** Opening Data listing block **

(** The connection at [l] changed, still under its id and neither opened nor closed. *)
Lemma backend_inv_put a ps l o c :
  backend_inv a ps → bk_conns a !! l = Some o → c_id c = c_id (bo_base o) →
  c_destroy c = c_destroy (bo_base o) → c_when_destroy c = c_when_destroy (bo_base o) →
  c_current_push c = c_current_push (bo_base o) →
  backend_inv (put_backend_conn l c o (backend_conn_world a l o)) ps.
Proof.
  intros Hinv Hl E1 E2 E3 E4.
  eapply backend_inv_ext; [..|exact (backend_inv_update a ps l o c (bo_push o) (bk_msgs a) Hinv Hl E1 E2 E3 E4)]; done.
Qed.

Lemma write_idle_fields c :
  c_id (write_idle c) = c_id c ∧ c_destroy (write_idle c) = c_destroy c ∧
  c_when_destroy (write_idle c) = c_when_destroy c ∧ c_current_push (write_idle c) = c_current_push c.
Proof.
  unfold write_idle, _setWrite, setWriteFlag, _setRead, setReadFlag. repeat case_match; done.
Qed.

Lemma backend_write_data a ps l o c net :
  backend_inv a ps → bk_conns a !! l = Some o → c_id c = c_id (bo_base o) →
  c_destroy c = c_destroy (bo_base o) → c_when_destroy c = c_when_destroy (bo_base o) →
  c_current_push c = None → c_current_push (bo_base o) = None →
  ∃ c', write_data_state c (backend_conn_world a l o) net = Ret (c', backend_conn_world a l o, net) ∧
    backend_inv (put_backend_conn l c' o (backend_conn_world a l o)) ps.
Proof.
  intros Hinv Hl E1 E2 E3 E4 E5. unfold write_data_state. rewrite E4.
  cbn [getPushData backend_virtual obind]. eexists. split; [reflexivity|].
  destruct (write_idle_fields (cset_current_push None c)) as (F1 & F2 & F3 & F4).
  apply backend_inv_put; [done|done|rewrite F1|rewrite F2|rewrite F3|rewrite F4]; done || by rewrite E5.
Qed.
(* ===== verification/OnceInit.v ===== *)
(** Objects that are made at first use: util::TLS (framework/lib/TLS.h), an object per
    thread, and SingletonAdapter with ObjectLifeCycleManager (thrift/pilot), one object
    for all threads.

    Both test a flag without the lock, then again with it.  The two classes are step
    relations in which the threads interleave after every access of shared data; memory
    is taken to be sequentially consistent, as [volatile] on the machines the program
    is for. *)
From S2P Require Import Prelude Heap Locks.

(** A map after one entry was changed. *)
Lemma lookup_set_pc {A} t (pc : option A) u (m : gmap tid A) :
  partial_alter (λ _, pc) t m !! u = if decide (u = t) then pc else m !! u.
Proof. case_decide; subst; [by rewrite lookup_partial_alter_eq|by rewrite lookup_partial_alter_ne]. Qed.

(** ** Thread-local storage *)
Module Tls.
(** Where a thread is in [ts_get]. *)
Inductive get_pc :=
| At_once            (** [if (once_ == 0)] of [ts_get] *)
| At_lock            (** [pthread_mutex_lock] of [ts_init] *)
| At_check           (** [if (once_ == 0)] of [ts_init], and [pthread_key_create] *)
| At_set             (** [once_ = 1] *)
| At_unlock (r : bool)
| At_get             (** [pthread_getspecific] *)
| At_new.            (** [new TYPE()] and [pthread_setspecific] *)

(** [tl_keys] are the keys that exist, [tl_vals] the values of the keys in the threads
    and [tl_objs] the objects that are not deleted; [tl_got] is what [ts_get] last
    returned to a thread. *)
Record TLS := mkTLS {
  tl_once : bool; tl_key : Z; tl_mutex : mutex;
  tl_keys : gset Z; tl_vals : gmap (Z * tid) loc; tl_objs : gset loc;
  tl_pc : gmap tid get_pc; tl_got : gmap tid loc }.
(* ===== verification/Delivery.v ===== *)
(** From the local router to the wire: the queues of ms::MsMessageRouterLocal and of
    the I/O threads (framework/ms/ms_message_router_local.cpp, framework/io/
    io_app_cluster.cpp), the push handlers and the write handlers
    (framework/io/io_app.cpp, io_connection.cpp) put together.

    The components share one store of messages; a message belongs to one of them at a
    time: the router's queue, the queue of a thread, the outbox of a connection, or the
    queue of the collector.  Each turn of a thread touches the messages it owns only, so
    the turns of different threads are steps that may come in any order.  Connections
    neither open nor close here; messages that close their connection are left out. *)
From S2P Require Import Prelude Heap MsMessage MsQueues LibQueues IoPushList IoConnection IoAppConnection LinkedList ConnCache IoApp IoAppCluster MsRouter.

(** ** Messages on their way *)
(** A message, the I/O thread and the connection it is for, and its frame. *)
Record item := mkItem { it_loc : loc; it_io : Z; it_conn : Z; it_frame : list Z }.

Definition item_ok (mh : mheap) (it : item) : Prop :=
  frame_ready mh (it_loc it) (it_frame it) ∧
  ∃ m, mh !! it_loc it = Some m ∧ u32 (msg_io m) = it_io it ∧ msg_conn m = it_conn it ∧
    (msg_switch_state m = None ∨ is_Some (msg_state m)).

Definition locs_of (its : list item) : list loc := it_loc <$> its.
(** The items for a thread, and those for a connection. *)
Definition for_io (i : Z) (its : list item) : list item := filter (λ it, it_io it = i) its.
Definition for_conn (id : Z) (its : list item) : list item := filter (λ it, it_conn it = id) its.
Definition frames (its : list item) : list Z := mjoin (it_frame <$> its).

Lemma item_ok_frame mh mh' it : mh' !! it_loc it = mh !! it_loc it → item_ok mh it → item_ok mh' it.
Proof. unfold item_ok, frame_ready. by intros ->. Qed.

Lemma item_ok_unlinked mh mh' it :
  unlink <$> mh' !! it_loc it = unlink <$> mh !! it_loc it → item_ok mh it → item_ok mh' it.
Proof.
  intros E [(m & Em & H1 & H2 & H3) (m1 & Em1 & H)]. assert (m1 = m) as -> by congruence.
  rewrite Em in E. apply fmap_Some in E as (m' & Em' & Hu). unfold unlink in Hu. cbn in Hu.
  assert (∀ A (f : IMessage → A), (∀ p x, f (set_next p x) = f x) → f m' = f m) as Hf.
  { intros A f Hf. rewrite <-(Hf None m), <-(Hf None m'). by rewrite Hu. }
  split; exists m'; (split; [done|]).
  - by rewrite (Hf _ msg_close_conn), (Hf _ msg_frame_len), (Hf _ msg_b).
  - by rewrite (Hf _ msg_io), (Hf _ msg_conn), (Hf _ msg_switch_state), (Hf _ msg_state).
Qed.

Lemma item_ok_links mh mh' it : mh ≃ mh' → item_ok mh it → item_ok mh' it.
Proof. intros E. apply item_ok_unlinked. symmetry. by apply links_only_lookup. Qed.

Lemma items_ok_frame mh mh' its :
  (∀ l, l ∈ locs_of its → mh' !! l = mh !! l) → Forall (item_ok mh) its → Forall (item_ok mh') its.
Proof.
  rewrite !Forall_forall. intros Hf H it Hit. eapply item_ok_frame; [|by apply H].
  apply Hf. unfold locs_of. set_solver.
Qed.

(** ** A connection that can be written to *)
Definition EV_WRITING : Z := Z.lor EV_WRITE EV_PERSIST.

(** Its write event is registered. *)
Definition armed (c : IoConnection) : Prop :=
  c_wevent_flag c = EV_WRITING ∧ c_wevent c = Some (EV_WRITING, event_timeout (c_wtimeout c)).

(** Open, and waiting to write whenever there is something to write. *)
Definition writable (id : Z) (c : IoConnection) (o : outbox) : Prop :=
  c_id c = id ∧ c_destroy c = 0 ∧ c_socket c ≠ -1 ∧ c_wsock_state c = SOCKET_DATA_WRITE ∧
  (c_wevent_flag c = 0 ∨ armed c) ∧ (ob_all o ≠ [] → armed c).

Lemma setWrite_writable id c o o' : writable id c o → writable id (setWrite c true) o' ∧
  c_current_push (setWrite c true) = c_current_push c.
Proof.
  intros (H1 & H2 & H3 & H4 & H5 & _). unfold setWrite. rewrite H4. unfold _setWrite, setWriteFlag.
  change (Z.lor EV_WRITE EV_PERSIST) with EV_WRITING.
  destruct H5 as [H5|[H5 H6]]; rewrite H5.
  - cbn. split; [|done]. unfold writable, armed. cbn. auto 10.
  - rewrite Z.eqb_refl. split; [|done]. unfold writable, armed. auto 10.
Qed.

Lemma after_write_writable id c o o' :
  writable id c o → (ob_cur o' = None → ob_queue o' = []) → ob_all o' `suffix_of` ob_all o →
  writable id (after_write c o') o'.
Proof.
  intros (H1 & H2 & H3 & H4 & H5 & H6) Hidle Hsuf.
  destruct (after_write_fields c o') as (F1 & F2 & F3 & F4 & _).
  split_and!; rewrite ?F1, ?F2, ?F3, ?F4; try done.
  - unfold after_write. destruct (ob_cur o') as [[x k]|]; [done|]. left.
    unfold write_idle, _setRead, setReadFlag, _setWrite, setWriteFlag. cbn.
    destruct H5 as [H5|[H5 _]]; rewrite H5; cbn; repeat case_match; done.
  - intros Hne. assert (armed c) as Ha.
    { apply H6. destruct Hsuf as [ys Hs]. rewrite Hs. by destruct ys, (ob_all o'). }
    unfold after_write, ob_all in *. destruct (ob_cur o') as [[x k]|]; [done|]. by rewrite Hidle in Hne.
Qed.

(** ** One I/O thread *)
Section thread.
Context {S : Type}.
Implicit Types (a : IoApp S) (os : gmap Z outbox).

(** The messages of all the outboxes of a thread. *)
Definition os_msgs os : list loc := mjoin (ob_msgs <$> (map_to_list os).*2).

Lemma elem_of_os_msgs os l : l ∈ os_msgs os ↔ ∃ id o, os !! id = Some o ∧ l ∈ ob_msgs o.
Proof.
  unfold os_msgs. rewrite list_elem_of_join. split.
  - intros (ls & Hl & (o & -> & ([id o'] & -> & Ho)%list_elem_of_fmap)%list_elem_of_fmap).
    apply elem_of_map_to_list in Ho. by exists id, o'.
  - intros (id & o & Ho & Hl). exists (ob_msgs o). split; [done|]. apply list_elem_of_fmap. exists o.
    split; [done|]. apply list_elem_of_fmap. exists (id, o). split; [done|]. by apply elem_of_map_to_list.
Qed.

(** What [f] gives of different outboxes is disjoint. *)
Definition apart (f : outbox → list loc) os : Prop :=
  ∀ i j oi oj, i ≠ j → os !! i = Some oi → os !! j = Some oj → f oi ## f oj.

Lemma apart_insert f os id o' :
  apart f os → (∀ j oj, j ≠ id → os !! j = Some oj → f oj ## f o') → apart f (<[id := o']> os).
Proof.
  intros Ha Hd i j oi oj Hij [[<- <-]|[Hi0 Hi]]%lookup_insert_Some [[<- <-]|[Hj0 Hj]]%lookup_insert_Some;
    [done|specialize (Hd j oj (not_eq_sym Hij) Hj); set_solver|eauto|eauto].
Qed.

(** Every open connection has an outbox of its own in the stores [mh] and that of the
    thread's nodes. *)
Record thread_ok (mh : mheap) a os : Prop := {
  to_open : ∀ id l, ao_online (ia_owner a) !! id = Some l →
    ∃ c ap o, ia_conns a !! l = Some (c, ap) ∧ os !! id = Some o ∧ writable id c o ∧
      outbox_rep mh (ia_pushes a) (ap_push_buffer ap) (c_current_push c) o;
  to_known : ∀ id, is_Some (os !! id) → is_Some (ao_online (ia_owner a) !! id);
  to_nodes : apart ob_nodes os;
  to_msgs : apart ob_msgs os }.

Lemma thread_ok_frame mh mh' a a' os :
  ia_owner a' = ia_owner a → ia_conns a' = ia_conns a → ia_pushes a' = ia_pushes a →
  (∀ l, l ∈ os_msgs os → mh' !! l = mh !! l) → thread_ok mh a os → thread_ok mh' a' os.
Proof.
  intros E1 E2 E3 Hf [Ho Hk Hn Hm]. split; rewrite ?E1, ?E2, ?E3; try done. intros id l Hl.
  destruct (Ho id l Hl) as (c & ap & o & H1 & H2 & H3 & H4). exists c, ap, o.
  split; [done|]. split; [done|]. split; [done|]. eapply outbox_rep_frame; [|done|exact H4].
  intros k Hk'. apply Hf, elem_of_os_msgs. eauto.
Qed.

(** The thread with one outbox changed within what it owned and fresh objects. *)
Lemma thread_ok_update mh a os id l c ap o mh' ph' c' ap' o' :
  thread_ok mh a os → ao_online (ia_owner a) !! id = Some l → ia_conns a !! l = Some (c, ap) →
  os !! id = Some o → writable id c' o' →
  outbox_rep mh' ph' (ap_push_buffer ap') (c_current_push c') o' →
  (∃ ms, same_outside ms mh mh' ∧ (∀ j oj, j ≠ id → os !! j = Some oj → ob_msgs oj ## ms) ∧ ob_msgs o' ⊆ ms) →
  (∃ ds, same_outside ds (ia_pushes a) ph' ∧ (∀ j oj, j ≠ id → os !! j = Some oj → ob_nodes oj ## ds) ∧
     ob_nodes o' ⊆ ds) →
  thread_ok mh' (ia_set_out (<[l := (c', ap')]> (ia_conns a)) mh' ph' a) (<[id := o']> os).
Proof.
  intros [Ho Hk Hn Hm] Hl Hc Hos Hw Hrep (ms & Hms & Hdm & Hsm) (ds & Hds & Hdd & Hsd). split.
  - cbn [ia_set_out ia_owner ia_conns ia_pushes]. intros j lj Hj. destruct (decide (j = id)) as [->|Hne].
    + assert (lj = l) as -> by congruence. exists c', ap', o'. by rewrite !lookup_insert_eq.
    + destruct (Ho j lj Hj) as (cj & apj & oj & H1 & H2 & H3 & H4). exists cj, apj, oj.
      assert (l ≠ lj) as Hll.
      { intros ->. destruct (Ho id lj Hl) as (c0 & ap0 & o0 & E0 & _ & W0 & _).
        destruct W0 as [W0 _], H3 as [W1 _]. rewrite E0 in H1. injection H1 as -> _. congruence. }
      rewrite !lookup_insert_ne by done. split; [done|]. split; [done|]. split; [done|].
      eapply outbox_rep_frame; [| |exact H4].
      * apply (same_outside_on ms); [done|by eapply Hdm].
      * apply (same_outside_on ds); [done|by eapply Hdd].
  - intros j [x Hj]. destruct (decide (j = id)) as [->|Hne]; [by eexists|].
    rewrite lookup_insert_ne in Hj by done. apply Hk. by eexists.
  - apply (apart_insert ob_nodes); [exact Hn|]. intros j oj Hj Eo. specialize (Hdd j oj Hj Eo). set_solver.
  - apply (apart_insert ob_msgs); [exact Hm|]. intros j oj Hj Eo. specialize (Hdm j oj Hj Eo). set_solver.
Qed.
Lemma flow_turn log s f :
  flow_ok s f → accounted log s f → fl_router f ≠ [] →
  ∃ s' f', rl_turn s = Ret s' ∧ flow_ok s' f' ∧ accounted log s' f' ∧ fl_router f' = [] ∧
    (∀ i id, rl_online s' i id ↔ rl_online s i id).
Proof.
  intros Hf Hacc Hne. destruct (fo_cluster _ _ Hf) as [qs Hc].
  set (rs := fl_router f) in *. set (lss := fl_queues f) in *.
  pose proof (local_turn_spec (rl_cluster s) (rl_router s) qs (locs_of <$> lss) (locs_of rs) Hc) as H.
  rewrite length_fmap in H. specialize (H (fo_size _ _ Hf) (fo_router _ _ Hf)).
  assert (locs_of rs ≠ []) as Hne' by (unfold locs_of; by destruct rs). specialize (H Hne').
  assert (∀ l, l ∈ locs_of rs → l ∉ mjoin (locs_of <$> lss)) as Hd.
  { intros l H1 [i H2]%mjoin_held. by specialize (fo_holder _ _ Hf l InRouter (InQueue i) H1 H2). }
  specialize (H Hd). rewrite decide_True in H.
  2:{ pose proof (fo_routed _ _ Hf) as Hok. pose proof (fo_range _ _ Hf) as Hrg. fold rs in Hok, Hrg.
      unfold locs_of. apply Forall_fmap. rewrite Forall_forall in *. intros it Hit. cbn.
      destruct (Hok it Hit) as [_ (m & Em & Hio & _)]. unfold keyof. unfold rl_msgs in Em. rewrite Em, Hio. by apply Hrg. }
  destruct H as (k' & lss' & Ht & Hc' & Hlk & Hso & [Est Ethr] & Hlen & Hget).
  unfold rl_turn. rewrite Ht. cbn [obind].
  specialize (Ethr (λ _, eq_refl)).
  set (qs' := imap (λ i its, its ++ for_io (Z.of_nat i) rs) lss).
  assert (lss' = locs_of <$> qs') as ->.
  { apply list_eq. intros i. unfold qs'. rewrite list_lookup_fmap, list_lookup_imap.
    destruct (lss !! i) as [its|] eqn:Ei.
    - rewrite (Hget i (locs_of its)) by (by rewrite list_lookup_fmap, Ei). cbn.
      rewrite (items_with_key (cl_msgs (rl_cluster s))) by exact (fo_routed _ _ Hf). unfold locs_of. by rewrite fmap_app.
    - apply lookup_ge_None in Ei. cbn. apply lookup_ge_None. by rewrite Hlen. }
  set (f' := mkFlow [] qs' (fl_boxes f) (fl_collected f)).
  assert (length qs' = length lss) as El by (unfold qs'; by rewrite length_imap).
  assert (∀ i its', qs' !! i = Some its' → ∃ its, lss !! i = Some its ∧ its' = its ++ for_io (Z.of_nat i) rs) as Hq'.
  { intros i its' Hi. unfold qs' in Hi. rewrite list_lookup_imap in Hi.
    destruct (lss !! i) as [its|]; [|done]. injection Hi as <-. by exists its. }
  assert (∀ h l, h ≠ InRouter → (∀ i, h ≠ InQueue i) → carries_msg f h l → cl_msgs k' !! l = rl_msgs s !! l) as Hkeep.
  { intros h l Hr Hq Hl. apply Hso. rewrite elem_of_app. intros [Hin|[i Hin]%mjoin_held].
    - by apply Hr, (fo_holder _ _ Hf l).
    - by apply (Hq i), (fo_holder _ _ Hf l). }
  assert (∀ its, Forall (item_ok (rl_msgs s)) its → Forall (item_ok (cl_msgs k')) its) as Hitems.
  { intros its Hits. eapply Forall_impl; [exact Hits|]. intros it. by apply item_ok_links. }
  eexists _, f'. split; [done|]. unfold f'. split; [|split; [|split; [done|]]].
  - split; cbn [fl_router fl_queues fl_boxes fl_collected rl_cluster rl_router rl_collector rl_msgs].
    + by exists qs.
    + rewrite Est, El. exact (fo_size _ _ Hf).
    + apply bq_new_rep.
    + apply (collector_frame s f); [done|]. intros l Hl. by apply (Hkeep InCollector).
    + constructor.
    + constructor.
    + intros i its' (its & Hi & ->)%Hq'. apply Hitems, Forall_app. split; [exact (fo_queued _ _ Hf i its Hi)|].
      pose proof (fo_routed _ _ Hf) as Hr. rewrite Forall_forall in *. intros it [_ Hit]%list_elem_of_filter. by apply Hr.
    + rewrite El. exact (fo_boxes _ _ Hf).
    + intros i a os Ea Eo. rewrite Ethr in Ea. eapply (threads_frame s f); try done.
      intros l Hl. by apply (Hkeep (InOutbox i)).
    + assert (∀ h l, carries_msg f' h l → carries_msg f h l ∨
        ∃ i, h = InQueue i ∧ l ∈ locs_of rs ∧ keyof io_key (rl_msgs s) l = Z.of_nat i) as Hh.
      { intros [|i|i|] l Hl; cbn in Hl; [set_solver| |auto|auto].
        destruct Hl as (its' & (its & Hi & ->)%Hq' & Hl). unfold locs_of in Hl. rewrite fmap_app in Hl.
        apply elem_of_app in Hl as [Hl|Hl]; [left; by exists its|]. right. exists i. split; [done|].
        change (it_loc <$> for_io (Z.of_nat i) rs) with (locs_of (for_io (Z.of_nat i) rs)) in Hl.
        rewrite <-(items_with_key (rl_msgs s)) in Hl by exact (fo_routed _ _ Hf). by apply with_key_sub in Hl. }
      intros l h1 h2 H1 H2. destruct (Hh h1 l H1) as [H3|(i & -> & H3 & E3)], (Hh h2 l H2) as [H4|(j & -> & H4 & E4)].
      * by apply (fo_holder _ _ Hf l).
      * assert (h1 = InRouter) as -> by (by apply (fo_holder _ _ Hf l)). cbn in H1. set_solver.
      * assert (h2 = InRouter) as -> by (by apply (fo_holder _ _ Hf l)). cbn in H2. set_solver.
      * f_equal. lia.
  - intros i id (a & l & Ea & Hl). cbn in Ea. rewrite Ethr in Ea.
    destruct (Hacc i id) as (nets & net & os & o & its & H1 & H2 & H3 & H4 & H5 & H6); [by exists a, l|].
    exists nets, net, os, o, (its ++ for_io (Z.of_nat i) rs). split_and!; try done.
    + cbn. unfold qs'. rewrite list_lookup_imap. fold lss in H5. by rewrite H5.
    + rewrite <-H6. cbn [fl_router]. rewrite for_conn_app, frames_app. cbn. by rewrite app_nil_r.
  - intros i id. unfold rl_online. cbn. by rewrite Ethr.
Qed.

** Closing Data listing block **

Aim of the task
Produce only the lines from the line containing "(* ===== verification/OnceInit.v ===== *)" through the line containing "Both test a", inclusive of both, exactly as they stand in the entries above.

Written response
(* ===== verification/OnceInit.v ===== *)
(** Objects that are made at first use: util::TLS (framework/lib/TLS.h), an object per
    thread, and SingletonAdapter with ObjectLifeCycleManager (thrift/pilot), one object
    for all threads.

    Both test a flag without the lock, then again with it.  The two classes are step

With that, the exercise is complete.